The Kiwis and Aussies are somewhere in the middle. Australian Prime Minister Turnbull had a disastrous first call with Trump which apparently went something like this:
TURNBULL: So, Australia had this deal with Obama where you’ll take some illegal immigrants from us.
TRUMP: What sort of a dumb deal is that? I hate illegals.
TURNBULL: But you’re still going to take them, right?
TRUMP: *insert TrumpTantrumTM*
TURNBULL: Is that a yes?
Not the right topic to use to break the ice with the Donald.
Anywho, the Australian government has long been a very savvy operator because they have to be. Australia has but 24 million people. Its closest neighbor — Indonesia — has ten times that, and once you look at the teeming masses of South, Southeast and East Asia it is easy for an Australian to feel a bit overwhelmed. Canberra’s only option is excellent relations with the United States. I fully expect Australian-American relations to bounce back from what was reportedly a quite nasty diplomatic snafu, but the botched Turnbull-Trump call serves to underline the point.
NO relationship, NO alliance, NO trade deal, and NO relationship is safe. When the Americans rejigger things, there are no sacred cows. The United States wasn’t involved in the first three years of World War II, and they ended up leading Normandy and nuking Japan. The United States didn’t care about Korea, and then a year later had over 300,000 troops on the peninsula fighting Chinese human waves. The U.S. treated the Middle East like a backwater until 9/11, then it fought two hot wars and intervened unconventionally in over 20 countries.

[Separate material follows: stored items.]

(** C2.  Three events with time stamps [t1 <= t2 <= t3], delivered
    over any number of pages and polls while the loop runs, leave the
    watermark at [max t1 t2 t3], and each of them is printed once: the
    lines printed are those of the first occurrences of their keys, so
    one that is delivered twice among the three is printed once.  The
    identifier of every delivered event at the watermark is recorded in
    the seen set, so when a further poll delivers such events again,
    the loop prints nothing and leaves watermark and seen set as they
    are.  And in any state, an event that comes again with a time stamp
    not above the watermark and an identifier recorded in the seen set
    changes nothing. *)
Theorem watermark_monotone_dedup (polls : list poll)
        (st : state) (e1 e2 e3 : cloudwatchlogs_FilteredLogEvent) (t1 t2 t3 : Z) :
  loop_start st -> healthy polls = true -> (failures polls < retryLimit)%Z ->
  delivered polls = [e1; e2; e3] ->
  Timestamp e1 = Some t1 -> Timestamp e2 = Some t2 -> Timestamp e3 = Some t3 ->
  (t1 <= t2 <= t3)%Z ->
  exists st',
    follow_loop formatter cluster taskID polls st = (Waiting, st')
    /\ lastSeenTime st' = Some (Z.max t1 (Z.max t2 t3))
    /\ stdout st' = stdout st ++ map (rendering (color_NoColor st) formatter)
                                     (first_occurrences [] [e1; e2; e3])
    /\ (forall (e : cloudwatchlogs_FilteredLogEvent) (id : string),
          In e [e1; e2; e3] -> Timestamp e = lastSeenTime st' ->
          EventId e = Some id ->
          seen_in (seenEventIDs st') id = true
          /\ handleEvent formatter e st' = (Ret tt, st'))
    /\ (forall (again : poll),
          healthy [again] = true ->
          (failures (polls ++ [again]) < retryLimit)%Z ->
          (forall e, In e (events_of (fst again)) ->
                     In e [e1; e2; e3] /\ Timestamp e = lastSeenTime st') ->
          exists st'',
            follow_loop formatter cluster taskID (polls ++ [again]) st = (Waiting, st'')
            /\ stdout st'' = stdout st'
            /\ lastSeenTime st'' = lastSeenTime st'
            /\ seenEventIDs st'' = seenEventIDs st')
    /\ forall (s : state) (e : cloudwatchlogs_FilteredLogEvent) (t w : Z)
              (m : gmap string bool) (id : string),
         lastSeenTime s = Some w -> seenEventIDs s = Some m ->
         Timestamp e = Some t -> (t <= w)%Z -> EventId e = Some id ->
         is_Some (m !! id) ->
         handleEvent formatter e s = (Ret tt, s).
Proof.
  intros Hstart Hh Hlt Hd Ht1 Ht2 Ht3 Hle.
  pose proof (loop_start_wf st Hstart) as Hwf.
  destruct Hstart as (Hl & Hs & Hrc).
  destruct (follow_loop_waiting formatter cluster taskID polls st Hh Hwf)
    as (st' & E & T & _); [lia|].
  pose proof (healthy_delivered polls Hh) as Hes.
  assert (lastSeenTime st' = Some (Z.max t1 (Z.max t2 t3))) as Hmax.
  { change (lastSeenTime st') with (t_last (tail_of st')).
    rewrite T, absorb_all_last by done. rewrite Hd.
    rewrite (timestamps_cons _ _ _ Ht1), (timestamps_cons _ _ _ Ht2),
      (timestamps_cons _ _ _ Ht3).
    simpl. rewrite Hl. simpl. f_equal. lia. }
  assert (forall (e : cloudwatchlogs_FilteredLogEvent) (id : string),
            In e (delivered polls) -> Timestamp e = lastSeenTime st' ->
            EventId e = Some id -> seen_in (seenEventIDs st') id = true) as Hrec.
  { intros e id Hin Hts Hid.
    change (seenEventIDs st') with (t_seen (tail_of st')).
    change (lastSeenTime st') with (t_last (tail_of st')) in Hts.
    rewrite T in Hts |- *. by apply (absorb_all_records _ _ _ e id). }
  exists st'. split_and!; [done|done| | | |apply handleEvent_seen].
  - change (stdout st') with (t_out (tail_of st')). rewrite T, Hd.
    rewrite Hd in Hes. apply absorb_all_first_occurrences; [done| | |].
    + rewrite (timestamps_cons _ _ _ Ht1), (timestamps_cons _ _ _ Ht2),
        (timestamps_cons _ _ _ Ht3).
      cbn. rewrite andb_true_r. apply andb_true_intro. split; apply Z.leb_le; lia.
    + cbn. by rewrite Hl.
    + split_and!.
      * intros id. cbn. rewrite Hs. split; [done|]. intros Hin. inversion Hin.
      * intros t k Hin. inversion Hin.
      * intros k Hin. inversion Hin.
  - intros e id Hin Hts Hid. rewrite <- Hd in Hin.
    pose proof (Hrec e id Hin Hts Hid) as Hseen. split; [done|].
    destruct (seenEventIDs st') as [m|] eqn:Hm; [|done].
    rewrite Hmax in Hts.
    apply (handleEvent_seen formatter st' e _ _ m id Hmax Hm Hts); [lia|done|].
    unfold seen_in in Hseen. by destruct (m !! id).
  - intros again Hha Hlta Hagain.
    assert (healthy (polls ++ [again]) = true) as Hh'.
    { rewrite healthy_app, Hh. done. }
    destruct (follow_loop_waiting formatter cluster taskID (polls ++ [again]) st Hh' Hwf)
      as (st'' & E' & T' & _); [lia|].
    assert (tail_of st'' = tail_of st') as Heq.
    { rewrite T', delivered_app, absorb_all_app, <- T.
      apply absorb_all_again. intros e Hin.
      assert (In e (events_of (fst again))) as Hin'.
      { unfold delivered in Hin. cbn in Hin. by rewrite app_nil_r in Hin. }
      destruct (Hagain e Hin') as [Hdel Hts]. rewrite <- Hd in Hdel.
      split_and!.
      - apply healthy_cons in Hha as (Hw & _ & _).
        rewrite forallb_forall in Hw. by apply Hw.
      - done.
      - intros id Hid. by apply (Hrec e id). }
    exists st''. split; [done|].
    change (stdout st'' = stdout st'
            /\ lastSeenTime st'' = lastSeenTime st'
            /\ seenEventIDs st'' = seenEventIDs st')
      with (t_out (tail_of st'') = t_out (tail_of st')
            /\ t_last (tail_of st'') = t_last (tail_of st')
            /\ t_seen (tail_of st'') = t_seen (tail_of st')).
    by rewrite Heq.
Qed.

The U.S. doesn’t care until it does. And the U.S. cares until it doesn’t. Its geographic position and military reach enable it to intervene and/or stop intervening in issues that are of core importance to every other country in the world in a matter of days, and right now everything is up for re-evaluation. Even the American alliance with Australia — probably the most worry-free, strategically-simple, culturally-easy alliance the Americans have — can see change.
Well, that’s my morning rant. I’m off to brunch in Wanaka where who knows who I’ll bump into. (Apparently Oprah is in town!)